ACL definition details
The ACL examples in this posting are on the method level, but in some cases you want to define roles based on the arguments being passed into the operation. For example, you might need admin rights to uninstall a karaf system bundle, but maybe the manager role is enough to uninstall other bundles. Therefore you can define roles based on arguments passed in to the JMX operation either as literal arguments or using regular expressions. For more information on this, see the original commit message in github:
What MBeans can I use?
If you're writing a rich client or other tool over JMX it can be nice to know in advance whether the current user can invoke certain operations or not. It allows the tool to only show the relevant widgets (buttons, menus etc) if it's actually possible to use the associated MBeans. For this use-case I added an MBean org.apache.karaf:type=security,area=jmx that has a number of canInvoke() operations. It allows you to check whether the currently logged in user can invoke any methods on a given MBean at all or whether it can invoke a certain method. There is also a bulk query operation that lets you check a whole bunch of operations in one go. The nice thing about this approach is that the client doesn't need to know anything about how the roles are mapped by the administrator. It simply checks whether the currently logged in user has the appropriate roles for the operations requested.
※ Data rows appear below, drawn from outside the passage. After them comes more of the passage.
(** C7, counterexample. On a table that has a column [cond_krig] already,
    a successful call changes the values of that column. *)
Lemma geokrig_overwrites_cond_krig :
  ∃ w' m,
    geokrig "rate" 2 "Matern" "dist" None (Toy.world Toy.counties_kriged)
      = (w', Ok m) ∧
    columns Toy.counties_kriged !! "cond_krig"
      = Some (FloatSeries [7; 7; 7]%float) ∧
    columns (table w') !! "cond_krig" = Some (FloatSeries [2; 8; 4]%float) ∧
    columns (table w') !! "cond_krig"
      ≠ columns Toy.counties_kriged !! "cond_krig".
Proof.
  eexists _, _. split; [exact (run_eq _ _ _ run_counties_kriged)|].
  assert (H1 : columns Toy.counties_kriged !! "cond_krig"
               = Some (FloatSeries [7; 7; 7]%float))
    by (vm_compute; reflexivity).
  assert (H2 : columns (table (Toy.run "rate" 2 None Toy.counties_kriged).1)
                 !! "cond_krig" = Some (FloatSeries [2; 8; 4]%float))
    by (vm_compute; reflexivity).
  repeat split; try assumption.
  unfold Toy.run in H2. rewrite H1, H2. intros H.
  apply (f_equal (λ o, match o with
                       | Some (FloatSeries (a :: _)) => (a =? 7)%float
                       | _ => false
                       end)) in H.
  vm_compute in H. discriminate H.
Qed.

(** [geokrig_writes_cond_krig] at [counties]: the column [dist] is as it
    was. *)
Lemma geokrig_writes_cond_krig_witness :
  columns (table (Toy.run "rate" 2 (Some "pov") Toy.counties).1) !! "dist"
  = columns Toy.counties !! "dist".
Proof.
  destruct (geokrig_writes_cond_krig (backend := Toy.backend)
              "rate" 2 "Matern" "dist" (Some "pov") (Toy.world Toy.counties)
              _ _ (run_eq _ _ _ run_counties))
    as (kf & _ & _ & _ & _ & Hother & _).
  apply Hother. discriminate.
Defined.

(** C8, at the table [counties]. The centroids of the observed units are
    (x, y) = (10, 50) and (12, 52), x the longitude-like coordinate.  The
    kriging object is conditioned on a position tuple whose latitude slot
    holds 10 and 12, the x coordinates; the y coordinates are in the
    longitude slot.  The same holds of the target positions. *)
Lemma latitude_slot_receives_x :
  ∃ krig,
    extract Toy.counties "rate" "dist" (Some "pov") = Ok Toy.obs ∧
    krige (backend := Toy.backend) Toy.obs (Toy.mkModel 0.875 2 0) = Ok krig ∧
    map (λ g, x (centroid g)) [Toy.geom 10 50; Toy.geom 12 52]
      = [10; 12]%float ∧
    pos_lat (cond_pos (krige_cond krig)) = [10; 12]%float ∧
    pos_lon (cond_pos (krige_cond krig)) = [50; 52]%float ∧
    krige_pos krig = Some (mkPos [10; 11; 12]%float [50; 51; 52]%float).
Proof.
  eexists. split; [exact extract_counties|].
  split; [reflexivity|]. repeat split; reflexivity.
Qed.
This means that if the administrator decides to revamp the whole role-mapping on the back-end the client console will automatically adapt: no duplication of information or hard-coded role names needed. For more details about the canInvoke() method see: https://github.com/bosschaert/karaf/blob/f793e70612c47d16a95ef12287514c603613f2c0/management/server/src/main/java/org/apache/karaf/management/JMXSecurityMBean.java
Changing permissions at Runtime
As with nearly everything in OSGi, the Configuration Admin service is dynamic, which means that you can change the information at runtime. This means that you can change the role mappings while the system is running and even for a user that is logged in. You can add or take away privileges dynamically, for example if a trusted user is all of a sudden causing havoc, you can remove the rights associated with the roles of that user dynamically and stop any further damage instantly.